If it was hormonal, it would just get worse, and he couldn't take that. He would lose his mind and he would rather die than let that happen.
"I believe it to be a classic, nearly textbook, example of Intermittent Explosive Disorder," Xifias answered, unwittingly brushing away Midoriya's worries. The two diagnoses were certainly connected, Bipolar Disorder and IED woven together and affecting nearly everything the teen thought and did. "It can be managed with various forms of therapy, anything from exercise to meditation, to visits with a licensed therapist."
"Yeah, yeah, yeah, whatever," Izuku waved away the idea of therapy, he could talk about that later when he spoke to Hound Dog. He sat back down, not making eye contact with the diagnostician. "What about the Bipolar Disorder?"
"Well, that can be managed with therapy, but I believe that your case would be managed the best with medication." Xifias leaned forward in their seat, picking their notepad back up to begin outlining the possible medications. "Now, there may be side effects-
"Side effects? No way." Izuku shook his head, immediately making up his mind.
"The chances of being affected in a negative way is nominal."
Izuku shook his head again, not willing to change his mind for anything. "What's the best possibility for those side effects?"
"The lesser of the side effects are nausea, tremors, muscle weakness-
"Well, that's right out." Izuku couldn't take a chance on those, he carried guns and knives and wasn't willing to risk a misfire or anything that would affect his aim.

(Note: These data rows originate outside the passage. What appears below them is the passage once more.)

(** An application whose transactions append to a log, finding the end of it by
    iterating. *)
Definition log_app : Application MerkStore :=
  mkApplication (fun _ => PRet (Ok tt)) (fun _ => PRet (Ok tt)) ex_append
    (fun _ => PRet (Ok tt)) ex_append (fun _ => retM tt).
Definition log_machine : ABCIStateMachine MerkStore :=
  ABCIStateMachine_new log_app (mkMerkStore (Some (ex_merk ∅)) "home" (Some [])
    (mkSnapshots [] [] "snapshots") None None [] (tt : Disk)) false.

Definition ex_begin : @RequestBeginBlock ex_messages := Some 5%Z.
Definition ex_txs : list (@RequestDeliverTx ex_messages) := [[7]; [8]]%Z.
Definition ex_end : @RequestEndBlock ex_messages := 5%Z.
Definition ex_block : list Req := block_reqs ex_begin ex_txs ex_end.

(** A block of two transactions that append to a log: the second overwrites the first,
    where running them in sequence on the state gives both their own key. *)
Example log_overwritten :
  (run_all ex_block log_machine).1
    = Ok [@ResBeginBlock ex_messages tt; @ResDeliverTx ex_messages [1]%Z; @ResDeliverTx ex_messages [1]%Z;
          @ResEndBlock ex_messages tt; ResCommit ibc_bytes] /\
  (exec_block log_app ex_begin ex_txs ex_end ∅).1
    = Ok [@ResBeginBlock ex_messages tt; @ResDeliverTx ex_messages [1]%Z; @ResDeliverTx ex_messages [2]%Z;
          @ResEndBlock ex_messages tt].
Proof. vm_compute. done. Qed.

(** After one such transaction the log still looks empty to the next one. *)
Lemma ABCI_iteration_misses_earlier_tx_witness :
  exists sm' s', run_all [@ReqDeliverTx ex_messages [7]%Z] log_machine = (Ok [@ResDeliverTx ex_messages [1]%Z], sm') /\
    sm_store sm' = Some s' /\ Read_get (handler_store s') [1]%Z = Ok (Some [7]%Z) /\
    exists r, Read_get_next (handler_store s') [] = Ok r /\ is_first ∅ (blt []) r.
Proof.
  set (o := run_all [@ReqDeliverTx ex_messages [7]%Z] log_machine).
  assert (Hr : o.1 = Ok [@ResDeliverTx ex_messages [1]%Z]) by by vm_compute.
  assert (Ho : o = (Ok [@ResDeliverTx ex_messages [1]%Z], o.2)) by (rewrite <- Hr; apply surjective_pairing).
  destruct (ABCI_iteration_misses_earlier_tx log_machine log_app [] [] (ex_merk ∅) [7]%Z [] [@ResDeliverTx ex_messages [1]%Z] o.2) as (s' & p' & _ & Hs & _ & _ & Hn & _).
  - split_and!; [done..|]. eexists. split; [done|]. split_and!; [done..|constructor|done].
  - exact Ho.
  - exists o.2, s'. split_and!; [done..| |apply (Hn [])].
    assert (Hg : (let? s := unwrap (sm_store o.2) "" in Read_get (handler_store s) [1]%Z) = Ok (Some [7]%Z)) by by vm_compute.
    by rewrite Hs in Hg.
Defined.
End Examples.
(** * Procedural noise and heightmap generation (terrain/noise.cpp)

    A shallow embedding of the noise module: the Perlin and Simplex
    engines with their seeded permutation tables, the two standalone
    entry points that keep a function-local static engine, the fBM
    compositors and the diamond-square heightmap generator; and of the
    mesh generation of terrain/terrain.cpp, which calls the compositors.

    The C++ arithmetic types [double] and [float] are not defined by the
    repository: their operations are an interface ([Arith]).  IEEE-754
    binary64, as Rocq's primitive floats compute it, and binary32, on
    Rocq's specification of IEEE arithmetic, are the instances the code
    runs on ([binary64], [binary32]); exact rationals are a third
    instance ([rational]), for what does not depend on rounding.  [int]
    is modelled as [Z]; conversions into [int] that C++ leaves
    undefined, and vector accesses out of range, are errors of the
    [result] monad. *)

From Stdlib Require Import ZArith QArith Qpower Qround Floats Lia Lqa
  Permutation.
From stdpp Require Import base list.

Local Open Scope Z_scope.

(** ** Results of fallible code *)

Inductive error : Set :=
| UndefinedIndex        (* operator[] outside the vector *)
| UndefinedConversion   (* floating value outside the range of int, signed overflow *)
| UndefinedDivision     (* integer remainder by zero *)
| LengthError.          (* a std::vector asked for more than max_size elements *)

Inductive result (A : Type) : Type :=
| Ok (a : A)
| Err (e : error).
Arguments Ok {A} a.
Arguments Err {A} e.

#[global] Instance result_ret : MRet result := @Ok.
#[global] Instance result_bind : MBind result :=
  λ A B f m, match m with Ok a => f a | Err e => Err e end.

Definition INT_MIN : Z := - 2 ^ 31.
Definition INT_MAX : Z := 2 ^ 31 - 1.

(** A value of type [int]: outside the range the behaviour is undefined. *)
Definition int_of (z : Z) : result Z :=
  if (INT_MIN <=? z) && (z <=? INT_MAX) then Ok z else Err UndefinedConversion.

(** [v[i]] on a [std::vector]. *)
Definition at_ {A} (v : list A) (i : Z) : result A :=
  if i <? 0 then Err UndefinedIndex
  else match v !! Z.to_nat i with
       | Some a => Ok a
       | None => Err UndefinedIndex
       end.

(** [v[i] = a] on a [std::vector]. *)
Definition set_at {A} (v : list A) (i : Z) (a : A) : result (list A) :=
  if (0 <=? i) && (i <? Z.of_nat (length v)) then Ok (<[Z.to_nat i := a]> v)
  else Err UndefinedIndex.

(** [a % b] on [int]s. *)
Definition rem_ (a b : Z) : result Z :=
  if b =? 0 then Err UndefinedDivision else Ok (Z.rem a b).

(** A loop body run once for each index of a list, in order. *)
Fixpoint forM {S : Type} (l : list Z) (body : Z → S → result S) (s : S)
  : result S :=
  match l with
  | [] => Ok s
  | i :: l' => s' ← body i s; forM l' body s'
  end.

(** The values [i] takes in [for (i = start; i < stop; i += step)],
    for a positive [step]: at most [stop - start] of them. *)
Fixpoint count_up (fuel : nat) (i stop step : Z) : list Z :=
  match fuel with
  | O => []
  | S fuel' =>
      if i <? stop then i :: count_up fuel' (i + step) stop step else []
  end.

Definition loop_range (start stop step : Z) : list Z :=
  count_up (Z.to_nat (stop - start)) start stop step.

(** ** The arithmetic interface *)

Class Arith (F : Type) : Type := {
  fadd : F → F → F;
  fsub : F → F → F;
  fmul : F → F → F;
  fdiv : F → F → F;
  fneg : F → F;
  fltb : F → F → bool;          (* operator< *)
  fsqrt : F → F;               (* sqrt *)
  ffloor : F → F;              (* floor *)
  to_int : F → result Z;       (* (int)x: truncation toward zero *)
  of_int : Z → F;              (* conversion of an int *)
}.

Declare Scope arith_scope.
Delimit Scope arith_scope with F.
Infix "+" := fadd : arith_scope.
Infix "-" := fsub : arith_scope.
Infix "*" := fmul : arith_scope.
Infix "/" := fdiv : arith_scope.
Notation "- x" := (fneg x) : arith_scope.
Infix "<?" := fltb : arith_scope.
Notation "# z" := (of_int z) (at level 5, format "# z") : arith_scope.
Lemma wpe_create_traumah_model c na nt delin s0 :
  wpe (create_traumah_model c na nt delin)
    (fun p s => p = s.(prob) /\ p.(p_sense) = LpMaximize /\
       (forall sigma, eval_aff sigma p.(objective) == trauma_objective sigma c.(tdemand)) /\
       (forall ads, Dict.get "AirDepot" c.(tfacilities) = Some ads ->
          In (translate_name "NumAirDepot",
              cmp (lpSum (map (fun i => mkAff [(i, 1)] 0) (facility_vids [("AirDepot", ads)])))
                  LpConstraintEQ (inject_Z na)) p.(constraints)) /\
       (forall tcs, Dict.get "TraumaCenter" c.(tfacilities) = Some tcs ->
          In (translate_name "NumTraumaCenter",
              cmp (lpSum (map (fun i => mkAff [(i, 1)] 0) (facility_vids [("TraumaCenter", tcs)])))
                  LpConstraintEQ (inject_Z nt)) p.(constraints)) /\
       (forall d r, In (d, r) c.(tdemand) ->
          In (translate_name ("AIR_GROUND_" ++ d),
              cmp (aff_add (aff_add (aff_var (trauma_var "Y" delin d)) (aff_var (trauma_var "V" delin d)) (-1))
                           (aff_var (trauma_var "U" delin d)) (-1)) LpConstraintLE 0) p.(constraints)))
    (fun _ _ => True) s0.
Proof.
  unfold create_traumah_model.
  apply wpe_validateM; [intros _ | auto].
  apply wpe_bind. eapply wpe_mono; [apply wpe_traumah_vars_ids| |auto].
  intros vars s1 Hvars. cbv zeta.
  apply wpe_bind. eapply wpe_mono; [apply wpe_make_facility_vars| |auto].
  intros fv s2 [_ [_ [Hlab _]]].
  destruct (Dict.get "AirDepot" c.(tfacilities)) as [ads|] eqn:EAD;
    [|unfold wpe, bind at 1, getM, getr; rewrite EAD; exact I].
  apply (wpe_getM_some _ _ _ _ _ _ _ EAD).
  apply wpe_bind_any. intros adtc s3.
  apply wpe_new_problem. set (s4 := mkBState _ _).
  apply wpe_bind. eapply wpe_mono.
  { apply (wpe_foldM _ c.(tdemand) (fun pre ts s' => s' = s4 /\
             forall sigma, fold_right (fun e acc => eval_aff sigma e + acc) 0 ts == trauma_objective sigma pre)
             (fun _ _ => True)).
    - intros pre [d r] post ts s' HL [-> Hts]. cbn [fst snd].
      destruct (Hvars d) as [HY _].
      { unfold Dict.keys. rewrite HL, map_app. apply in_or_app. right. left. reflexivity. }
      apply (wpe_getM_some _ _ _ _ _ _ _ HY). apply wpe_ret. split; [reflexivity|].
      intros sigma. rewrite fold_sum_app, Hts. unfold trauma_objective. rewrite fold_sum_app.
      simpl. rewrite eval_scale. unfold aff_var, trauma_var. simpl. rewrite eval_var. ring.
    - split; [reflexivity|]. intros sigma. reflexivity. }
  2: auto.
  intros obj s' [-> Hobj].
  apply wpe_set_objective. set (s5 := mkBState _ _).
  apply (wpe_getM_some _ _ _ _ _ _ _ EAD).
  apply wpe_bind. eapply wpe_mono; [apply (wpe_fac_row "AirDepot" ads fv [] s5 Hlab)| |auto].
  intros ts s' [-> ->]. simpl app.
  apply wpe_bind. eapply wpe_mono; [apply wpe_add_named_keeps| |auto].
  intros _ s6 [K56 Hcs6].
  destruct (Dict.get "TraumaCenter" c.(tfacilities)) as [tcs|] eqn:ETC;
    [|unfold wpe, bind at 1, getM, getr; rewrite ETC; exact I].
  apply (wpe_getM_some _ _ _ _ _ _ _ ETC).
  apply wpe_bind. eapply wpe_mono; [apply (wpe_fac_row "TraumaCenter" tcs fv [] s6 Hlab)| |auto].
  intros ts s' [-> ->]. simpl app.
  apply wpe_bind. eapply wpe_mono; [apply wpe_add_named_keeps| |auto].
  intros _ s7 [K67 Hcs7].
  unfold forM_ at 1. apply wpe_bind. eapply wpe_mono.
  { apply (wpe_foldM _ c.(tdemand) (fun pre _ s' => keeps s7 s' /\
             forall d r, In (d, r) pre ->
               In (translate_name ("AIR_GROUND_" ++ d),
                   cmp (aff_add (aff_add (aff_var (trauma_var "Y" delin d)) (aff_var (trauma_var "V" delin d)) (-1))
                                (aff_var (trauma_var "U" delin d)) (-1)) LpConstraintLE 0) s'.(prob).(constraints))
             (fun _ _ => True)).
    - intros pre [d r] post _ s' HL [K7 Hrows]. cbn [fst snd].
      destruct (Hvars d) as [HY [HV HU]].
      { unfold Dict.keys. rewrite HL, map_app. apply in_or_app. right. left. reflexivity. }
      apply (wpe_getM_some _ _ _ _ _ _ _ HY). apply (wpe_getM_some _ _ _ _ _ _ _ HV).
      apply (wpe_getM_some _ _ _ _ _ _ _ HU).
      eapply wpe_mono; [apply wpe_add_named_keeps| |auto].
      intros _ s8 [K8 Hcs8]. split; [exact (keeps_trans _ _ _ K7 K8)|].
      intros d' r' Hin'. rewrite Hcs8. apply in_app_or in Hin'. apply in_or_app.
      destruct Hin' as [Hin'|[Hin'|[]]].
      + left. apply (Hrows d' r'). exact Hin'.
      + inversion Hin'; subst. right. left. reflexivity.
    - split; [apply keeps_refl|intros d r []]. }
  2: auto.
  intros _ s9 [K79 Hrows9].
  apply wpe_bind_keeps.
  { repeat keeps_step. }
  intros _ s10 K910.
  apply wpe_bind_keeps.
  { repeat keeps_step. }
  intros _ s11 K1011.
  apply wpe_bind_keeps.
  { repeat (keeps_step || apply keeps_pair_endpoint). }
  intros _ s12 K1112.
  apply wpe_get_prob.
  assert (K912 : keeps s9 s12) by (eapply keeps_trans; [exact K910|exact (keeps_trans _ _ _ K1011 K1112)]).
  assert (K512 : keeps s5 s12).
  { eapply keeps_trans; [exact K56|]. eapply keeps_trans; [exact K67|]. eapply keeps_trans; [exact K79|exact K912]. }
  destruct K512 as [_ [O512 P512]].
  split; [reflexivity|]. split; [rewrite P512; reflexivity|]. split.
  { intros sigma. rewrite O512. simpl. rewrite eval_lpSum. apply Hobj. }
  split; [|split].
  - intros ads' Hads. inversion Hads; subst ads'.
    apply (keeps_In_constraints s6); [eapply keeps_trans; [exact K67|eapply keeps_trans; [exact K79|exact K912]]|].
    rewrite Hcs6, fac_terms_single. apply In_last_app.
  - intros tcs' Htcs. inversion Htcs; subst tcs'.
    apply (keeps_In_constraints s7); [eapply keeps_trans; [exact K79|exact K912]|].
    rewrite Hcs7, fac_terms_single. apply In_last_app.
  - intros d r Hin. apply (keeps_In_constraints s9); [exact K912|]. apply (Hrows9 d r Hin).
Qed.
(** * Blue-White Calculator: the safe arithmetic evaluator

    A shallow embedding of [blue_white_calculator.py]: the restricted
    syntax-tree walk [_eval_ast], the entry point [safe_eval] with its input
    normalisation, and the compute action [_calculate] of the window.

    The program is 45 lines of Python on top of the Python runtime, so the
    development has two layers.  The upper layer follows the source line by
    line.  The lower layer gives the meaning of what the source borrows from
    the runtime (CPython 3.8 to 3.13): text as sequences of code points, the
    numeric tower bool / int / float / complex with its coercions and
    exceptions, and the syntax trees of the [ast] module. *)

From Stdlib Require Import ZArith NArith List Bool Ascii String Lia.
From Stdlib Require Decimal DecimalN DecimalFacts.
From Stdlib Require Import SpecFloat.
Import ListNotations.

Set Implicit Arguments.
Set Warnings "-register-all".
Local Open Scope Z_scope.

(** ** Text *)

(** A Python [str] is a sequence of Unicode code points. *)
Definition char := N.
Definition pystr := list char.

(** The ASCII text of a Rocq string literal, as a Python [str]. *)
Definition py (s : string) : pystr := map N_of_ascii (list_ascii_of_string s).

Module Chr.
Definition times : char := 215%N.       (* U+00D7 MULTIPLICATION SIGN *)
Definition obelus : char := 247%N.      (* U+00F7 DIVISION SIGN *)
Definition minus : char := 8722%N.      (* U+2212 MINUS SIGN *)
Definition caret : char := 94%N.
Definition star : char := 42%N.
Definition slash : char := 47%N.
Definition hyphen : char := 45%N.
Definition plus : char := 43%N.
Definition percent : char := 37%N.
Definition dot : char := 46%N.
Definition comma : char := 44%N.
Definition lpar : char := 40%N.
Definition rpar : char := 41%N.
Definition lbracket : char := 91%N.
Definition rbracket : char := 93%N.
Definition squote : char := 39%N.
Definition dquote : char := 34%N.
Definition backslash : char := 92%N.
Definition underscore : char := 95%N.
Definition zero : char := 48%N.
End Chr.

(** [str.isspace] on one code point: the characters [str.split()] splits at. *)
Definition isspace (c : char) : bool :=
  ((9 <=? c) && (c <=? 13) || (28 <=? c) && (c <=? 32)
   || (c =? 133) || (c =? 160) || (c =? 5760)
   || (8192 <=? c) && (c <=? 8202)
   || (c =? 8232) || (c =? 8233) || (c =? 8239) || (c =? 8287)
   || (c =? 12288))%N.

(** [s.replace(old, new)] for a one-character [old]. *)
Fixpoint replace (old : char) (new : pystr) (s : pystr) : pystr :=
  match s with
  | [] => []
  | c :: s' => (if (c =? old)%N then new else [c]) ++ replace old new s'
  end.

"Excuse me?" Xifias blinked in surprise, lowering their notepad.
"If it even has the slightest chance to affect my physical health, I can't take that risk." Izuku stood, stepping around the table and heading towards the door.
"Well, that is your right, however, I must advise against this option," the diagnostician stood, following the teen to the door. They didn't really understand the idea of refusing medication, but the teen had relied on their physical strength to keep them alive for so long they might never risk their physical health.
"Then just right that down in the little notebook of yours and I'll get out of your… hair." Izuku froze with his hand on the doorknob, slowly turning it as he tried to work out a way to sound casual while leaving. "Oh, yeah, you don't have hair. Out of your horns? Is that better?"
He sighed, opening the door and stepping out. He turned back, watching Xifias closely. "I'll set up an appointment with Hound Dog and I'll up my workout regimen." He glanced down the empty halls, leaning in and whispering, "you won't tell anyone 'm quirkless, right?"
"Of course not, Midoriya." Xifias bowed slightly, watching as the teen nodded in return before he backed away before running back down the hall the same way he had come in. "Of course not."